Last year, Custer said, it was a difficult adjustment to switch over to some of the necessary protocols to protect public health, but everyone is well-versed in the process now.
“Last year, everything was very new, and we really had to figure it out ourselves. But we learned a lot from last year, and were able to use that to our advantage. Thus far it has been a really enjoyable Derby,” he said.
Each year during the competition, the strange and serendipitous stories that are circulated among the fishing community are what become memories that last a lifetime, Custer said.
For instance, it was David Kadison’s 16.54-pound bluefish that topped the leaderboards right out of the gate.
About a week after the big blue was weighed, Custer was working as weighmaster at Derby headquarters, when Edgartown angler James Joyce brought in yet another 16.54-pound bluefish.
“He knew immediately what the rule is if there is a tie — the tiebreaker goes to the first fish that was weighed in,” Custer said. “He just laughed and handled it very gracefully.”
As if the two identical fish weren’t odd enough, a third angler came in soon after and weighed his fish — it came out to 16.54 pounds.
“So we had three bluefish come in at the exact same weight,” Custer laughed. A day or two later, a massive 20-pound bluefish was brought in, which made the three-way tie moot in the running.
“But for a couple days we thought we might have the difference between the grand leader, with a chance to win the grand prize, and the second-place fish based on a couple of days,” Custer said.
There are always those Derby stories that last through the ages. Custer mentioned a long October weekend 40 years ago, and a picture of Ed Jerome, Cooper Gilkes, and Custer’s father-in-law as they fished the famous long weekend blitz.

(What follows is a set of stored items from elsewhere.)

(** C8.  Starting from a store where the key is absent and one entry for it
    fits, [n] executed observations ([n] at least one) of the same
    statistics all succeed and leave under the key an execution count of [n]
    and, for every metric, an aggregator with count [n], sum [n] times the
    value, and minimum and maximum equal to the value. *)
Theorem constant_statistics_recorded_n_times (P : Platform) key d svc n :
  (0 < numPartitions (liveStore svc))%nat ->
  storeLookup key (liveStore svc) = None ->
  (entrySize key <= budget (keyPartition key svc))%N ->
  (0 < n)%nat ->
  (forall k, (k < n)%nat ->
     fst (collectTelemetry key d true (collectTelemetryTimes k key d true svc))
     = Ok tt)
  /\ exists m,
    storeLookup key (liveStore (collectTelemetryTimes n key d true svc)) = Some m
    /\ execCount m = Z.of_nat n
    /\ sawConstant n (planningTime d) (queryOptMicros m)
    /\ sawConstant n (executionTime d) (queryExecMicros m)
    /\ sawConstant n (nreturned d) (docsReturned m)
    /\ sawConstant n (value_or (docsExamined (additiveMetrics d)) 0) (docsScanned m)
    /\ sawConstant n (value_or (keysExamined (additiveMetrics d)) 0) (keysScanned m).
Proof.
  intros Hn Habsent Hfit Hpos.
  destruct n as [|n]; [lia|].
  assert (Hc : canRecord key svc) by (split; auto).
  split.
  { intros k _.
    apply (collectTelemetry_canRecord d true
             (collectTelemetryTimes_canRecord d true k Hc)). }
  eexists. split; [apply (collectTelemetryTimes_lookup d true n Hc)|].
  unfold previousMetrics. rewrite Habsent.
  destruct (updateMetrics_iter d (S n) newTelemetryMetrics)
    as (He & Ho & Hx & Hr & Hs & Hk).
  cbv zeta in He, Ho, Hx, Hr, Hs, Hk.
  rewrite He, Ho, Hx, Hr, Hs, Hk.
  split; [simpl execCount; lia|].
  repeat (split; [apply aggregate_constant|]). apply aggregate_constant.
Qed.

Lemma constant_statistics_recorded_n_times_witness :
  exists m,
    storeLookup (P := samplePlatform) sampleMatchKey
      (liveStore (collectTelemetryTimes (P := samplePlatform) 3 sampleMatchKey
                    sampleOpDebug true (sampleService 100000 4 5))) = Some m
    /\ execCount m = 3
    /\ sawConstant 3 40 (queryExecMicros m).
Proof.
  destruct (@constant_statistics_recorded_n_times samplePlatform sampleMatchKey
              sampleOpDebug (sampleService 100000 4 5) 3
              ltac:(vm_compute; lia) eq_refl ltac:(vm_compute; discriminate)
              ltac:(lia))
    as (_ & m & Hl & He & _ & Hx & _).
  exists m. repeat split; solve [exact Hl | exact He | apply Hx].
Defined.

(** ** The store manager *)

Lemma makeTelemetryStore_shape cacheSize n :
  size (makeTelemetryStore cacheSize n) = cacheSize
  /\ numPartitions (makeTelemetryStore cacheSize n) = n
  /\ storeIsEmpty (makeTelemetryStore cacheSize n).
Proof.
  unfold makeTelemetryStore, numPartitions, storeIsEmpty; cbn [size partitions].
  split; [reflexivity|]. split; [apply repeat_length|].
  apply Forall_forall. intros p Hp. apply repeat_spec in Hp. now subst p.
Qed.

Lemma getTelemetryStore_lockShared (m : TelemetryStoreManager) :
  getTelemetryStore m
  = ((_telemetryStore m, fst (lockShared (_telemetryStore m) m)),
     snd (lockShared (_telemetryStore m) m)).
Proof. reflexivity. Qed.





(** C4, evaluated where the code departs from it.  A call of
    [getTelemetryStore] reads the store pointer 0; a reset replaces store 0
    by store 1 and hands store 0 to its caller; the call then takes the
    shared lock.  The reader now holds a read guard together with the pointer
    to the replaced store, while the live store is store 1, and a further
    reset waits for this reader.  Its recording goes to store 0; when it has
    released, the reset that waited hands back store 1, which never saw the
    recording: for the duration of its access the reader did not observe the
    instance that this reset replaces. *)
Theorem reader_can_hold_a_replaced_store :
  exists t1 t2 : Callers,
    run sampleCallers [ReadPointer 0; ResetStore 0; LockShared 0 0] t1
    /\ outstandingHolds (service t1) = [(0%nat, 0%nat)]
    /\ livePointer (service t1) = 1%nat
    /\ resetTelemetryStore (service t1) = None
    /\ run t1 [Access 0 sampleRecording; ReleaseRead 0; ResetStore 1] t2
    /\ storeLookup (P := samplePlatform) sampleMatchKey (deref (service t2) 0)
       = Some newTelemetryMetrics
    /\ storeLookup (P := samplePlatform) sampleMatchKey (deref (service t2) 1)
       = None.
Proof.
  eexists. eexists. split.
  { eapply run_cons; [exact (step_read_pointer sampleCallers)|].
    eapply run_cons; [apply step_reset; reflexivity|].
    eapply run_cons;
      [eapply step_lock; [left; reflexivity | reflexivity]|].
    apply run_nil. }
  split; [reflexivity|]. split; [reflexivity|]. split; [reflexivity|].
  split.
  { eapply run_cons;
      [apply step_access with (p := 0%nat); left; reflexivity|].
    eapply run_cons;
      [apply step_release with (p := 0%nat); left; reflexivity|].
    eapply run_cons; [apply step_reset; reflexivity|].
    apply run_nil. }
  split; reflexivity.
Qed.

(** With the lock taken first the reader is given the live store. *)
Example lock_first_reader_holds_the_live_store :
  exists t1 : Callers,
    run sampleCallers [ResetStore 0; AcquireRead 1 0] t1
    /\ outstandingHolds (service t1) = [(0%nat, 1%nat)]
    /\ livePointer (service t1) = 1%nat.
Proof.
  eexists. split.
  { eapply run_cons; [apply step_reset; reflexivity|].
    eapply run_cons; [apply step_acquire; reflexivity|].
    apply run_nil. }
  split; reflexivity.
Qed.


(** Taking a shared hold and releasing it leaves the live pointer and the
    holds of the other readers as they were. *)
Lemma releaseRead_getTelemetryStoreForRead svc :
  wellFormed svc ->
  let svc' := releaseRead (snd (fst (getTelemetryStoreForRead svc)))
                          (snd (getTelemetryStoreForRead svc)) in
  livePointer svc' = livePointer svc
  /\ outstandingHolds svc' = outstandingHolds svc.
Proof.
  intros [_ Hh]. unfold releaseRead, getTelemetryStoreForRead, getTelemetryStore,
    releaseSharedLock, livePointer, outstandingHolds. cbn.
  split; [reflexivity|]. rewrite Nat.eqb_refl. cbn.
  destruct (telemetryStoreDecoration svc) as [ptr [next holds]]. cbn in *.
  induction holds as [|[g p] holds IH]; [reflexivity|]. cbn.
  destruct (Hh g p (or_introl eq_refl)) as [_ Hlt].
  replace (Nat.eqb g next) with false by (symmetry; apply Nat.eqb_neq; lia).
  cbn. f_equal. apply IH. intros g' p' Hin. apply Hh. now right.
Qed.



(* ================================================================== *)
(** * Further properties of the code *)

(** ** The key builder and the sampling gate *)

Lemma shouldCollectTelemetry_state {P : Platform} r c svc :
  refusedUpfront r = false ->
  snd (shouldCollectTelemetry r c svc) = snd (shouldCollect svc)
  /\ (fst (shouldCollect svc) = false ->
      fst (shouldCollectTelemetry r c svc) = Ok None).
Proof.
  destruct r as [request|request collection]; simpl; intros Hr;
    apply orb_false_iff in Hr as [He Hf];
    [unfold shouldCollectTelemetry_Aggregate | unfold shouldCollectTelemetry_Find];
    rewrite He, Hf; destruct (shouldCollect svc) as [[|] s]; simpl;
    (split; [reflexivity|]); intros H; discriminate || reflexivity.
Qed.

Lemma shouldCollectTelemetry_refused_upfront {P : Platform} r c svc :
  refusedUpfront r = true -> shouldCollectTelemetry r c svc = (Ok None, svc).
Proof.
  destruct r as [request|request collection]; simpl; intros Hr;
    apply orb_true_iff in Hr as [He|Hf].
  - now apply shouldCollectTelemetry_Aggregate_encrypted.
  - now apply shouldCollectTelemetry_Aggregate_state_collection.
  - now apply shouldCollectTelemetry_Find_encrypted.
  - now apply shouldCollectTelemetry_Find_state_collection.
Qed.

(** X1.  A request with encryption information, or on an FLE2 state
    collection, is turned away before the sampling gate is asked: the
    service context, the rate limiter included, is left as it was.  Every
    other request leaves the service in the state the sampling check left
    it, whether it then gets a key or the key builder raises; and it gets
    nothing when the check says no. *)
Theorem sampling_is_asked_after_the_upfront_checks (P : Platform) (r : Request)
    (c : OperationContext) (svc : ServiceContext) :
  (refusedUpfront r = true -> shouldCollectTelemetry r c svc = (Ok None, svc))
  /\ (refusedUpfront r = false ->
      snd (shouldCollectTelemetry r c svc) = snd (shouldCollect svc)
      /\ (fst (shouldCollect svc) = false ->
          fst (shouldCollectTelemetry r c svc) = Ok None)).
Proof.
  split; [apply shouldCollectTelemetry_refused_upfront
         | apply shouldCollectTelemetry_state].
Qed.

(** A request whose key cannot be built has used up one sample of the window
    all the same. *)
Lemma sampling_is_asked_after_the_upfront_checks_witness :
  fst (shouldCollectTelemetry (P := samplePlatform)
         (AggregateRequest (sampleAggregate [[("$limit", NumberVal 3)]]))
         sampleContext (sampleService 100000 4 5))
  = Throw (UserAssertion (Location 10065))
  /\ currentCount
       (telemetryRateLimiter
          (snd (shouldCollectTelemetry (P := samplePlatform)
                  (AggregateRequest (sampleAggregate [[("$limit", NumberVal 3)]]))
                  sampleContext (sampleService 100000 4 5)))) = 1.
Proof.
  split; [reflexivity|].
  rewrite (proj1 (proj2 (sampling_is_asked_after_the_upfront_checks samplePlatform
                           (AggregateRequest
                              (sampleAggregate [[("$limit", NumberVal 3)]]))
                           sampleContext (sampleService 100000 4 5)) eq_refl)).
  reflexivity.
Defined.

Lemma shouldCollect_frame svc :
  storeObjects (snd (shouldCollect svc)) = storeObjects svc
  /\ telemetryStoreDecoration (snd (shouldCollect svc)) = telemetryStoreDecoration svc.
Proof.
  unfold shouldCollect. destruct (isTelemetryEnabled svc); simpl; [|auto].
  destruct (handleRequestSlidingWindow _) as [[|] r]; simpl; auto.
Qed.

(** X2.  No overload of [shouldCollectTelemetry] touches the store or its
    manager: the allocated store objects, the live pointer and the lock
    state are the same after the call, whatever its outcome. *)
Theorem shouldCollectTelemetry_leaves_the_store_alone (P : Platform)
    (r : Request) (c : OperationContext) (key : BSONObj) (svc : ServiceContext) :
  storeObjects (snd (shouldCollectTelemetry r c svc)) = storeObjects svc
  /\ telemetryStoreDecoration (snd (shouldCollectTelemetry r c svc))
     = telemetryStoreDecoration svc
  /\ storeObjects (snd (shouldCollectTelemetry_Key c key svc)) = storeObjects svc
  /\ telemetryStoreDecoration (snd (shouldCollectTelemetry_Key c key svc))
     = telemetryStoreDecoration svc.
Proof.
  destruct (shouldCollect_frame svc) as [Ho Hm].
  assert (Hreq : storeObjects (snd (shouldCollectTelemetry r c svc)) = storeObjects svc
                 /\ telemetryStoreDecoration (snd (shouldCollectTelemetry r c svc))
                    = telemetryStoreDecoration svc).
  { destruct (refusedUpfront r) eqn:Hr.
    - rewrite (shouldCollectTelemetry_refused_upfront r c svc Hr).
      auto.
    - destruct (shouldCollectTelemetry_state r c svc Hr) as [-> _]. auto. }
  destruct Hreq as [H1 H2]. repeat split; try assumption;
    unfold shouldCollectTelemetry_Key; destruct (isEmpty key); simpl; auto;
    destruct (shouldCollect svc) as [[|] s]; simpl in *; assumption.
Qed.

Lemma shouldCollectTelemetry_key_granted {P : Platform} r c svc k :
  fst (shouldCollectTelemetry r c svc) = Ok (Some k) ->
  refusedUpfront r = false /\ fst (shouldCollect svc) = true.
Proof.
  intros H. destruct (refusedUpfront r) eqn:Hr.
  - rewrite (shouldCollectTelemetry_refused_upfront r c svc Hr) in H. discriminate.
  - split; [reflexivity|].
    destruct (fst (shouldCollect svc)) eqn:Hs; [reflexivity|].
    rewrite (proj2 (shouldCollectTelemetry_state r c svc Hr) Hs) in H. discriminate.
Qed.

(** X3.  An aggregate request that has passed the early returns and the
    sampling gate is never answered with "no key": nothing raises into the
    handler of the [try] block.  When the first element of some stage is no
    document the call raises assertion 10065, which is not caught, after the
    sampling slot has been taken; otherwise it returns a key. *)
Theorem granted_aggregate_gets_a_key_or_raises (P : Platform)
    (request : AggregateCommandRequest.t) (c : OperationContext)
    (svc : ServiceContext) :
  refusedUpfront (AggregateRequest request) = false ->
  fst (shouldCollect svc) = true ->
  (stagesAreDocuments (AggregateCommandRequest.getPipeline request) = false ->
   shouldCollectTelemetry_Aggregate request c svc
   = (Throw (UserAssertion (Location 10065)), snd (shouldCollect svc)))
  /\ (stagesAreDocuments (AggregateCommandRequest.getPipeline request) = true ->
      exists k, fst (shouldCollectTelemetry_Aggregate request c svc) = Ok (Some k))
  /\ fst (shouldCollectTelemetry_Aggregate request c svc) <> Ok None.
Proof.
  intros Hr Hs.
  pose proof (shouldCollectTelemetry_Aggregate_granted request c svc Hr Hs) as Hg.
  pose proof (proj1 (shouldCollectTelemetry_state (AggregateRequest request) c svc Hr))
    as Hstate.
  cbn [shouldCollectTelemetry] in Hstate.
  pose proof (redactPipeline_outcome (AggregateCommandRequest.getPipeline request))
    as Ho.
  destruct (stagesAreDocuments _).
  - destruct Ho as [stages Hstages]. rewrite Hstages in Hg. cbn in Hg.
    split; [discriminate|]. split; [eauto|]. now rewrite Hg.
  - rewrite Ho in Hg. cbn in Hg.
    split; [|split; [discriminate | now rewrite Hg]].
    intros _. rewrite <- Hstate. now apply pair_of_fst.
Qed.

The group of experienced anglers were out at the Tisbury Great Pond opening, when a historic school of giant striped bass moved through with a ravenous appetite.
“There were multiple 50-pounders caught that day. One guy caught a 50-pound bass and a 20-pound bluefish on the same day. People still talk about it all the time,” Custer said.
Whether you are leading the tournament, with your eyes set on the grand prize, or are trailing behind a bit and just enjoying time out on the water with friends and family — the last week or so of the Derby is bittersweet.
“Especially for committee members. It’s 35 days, and it’s exhausting. Of course, we absolutely love it and look forward to it all year, but it’s hard work,” Custer said. “It’s a great time. Something that the Island supports and loves, and it’s hugely gratifying to make this special event happen each year.”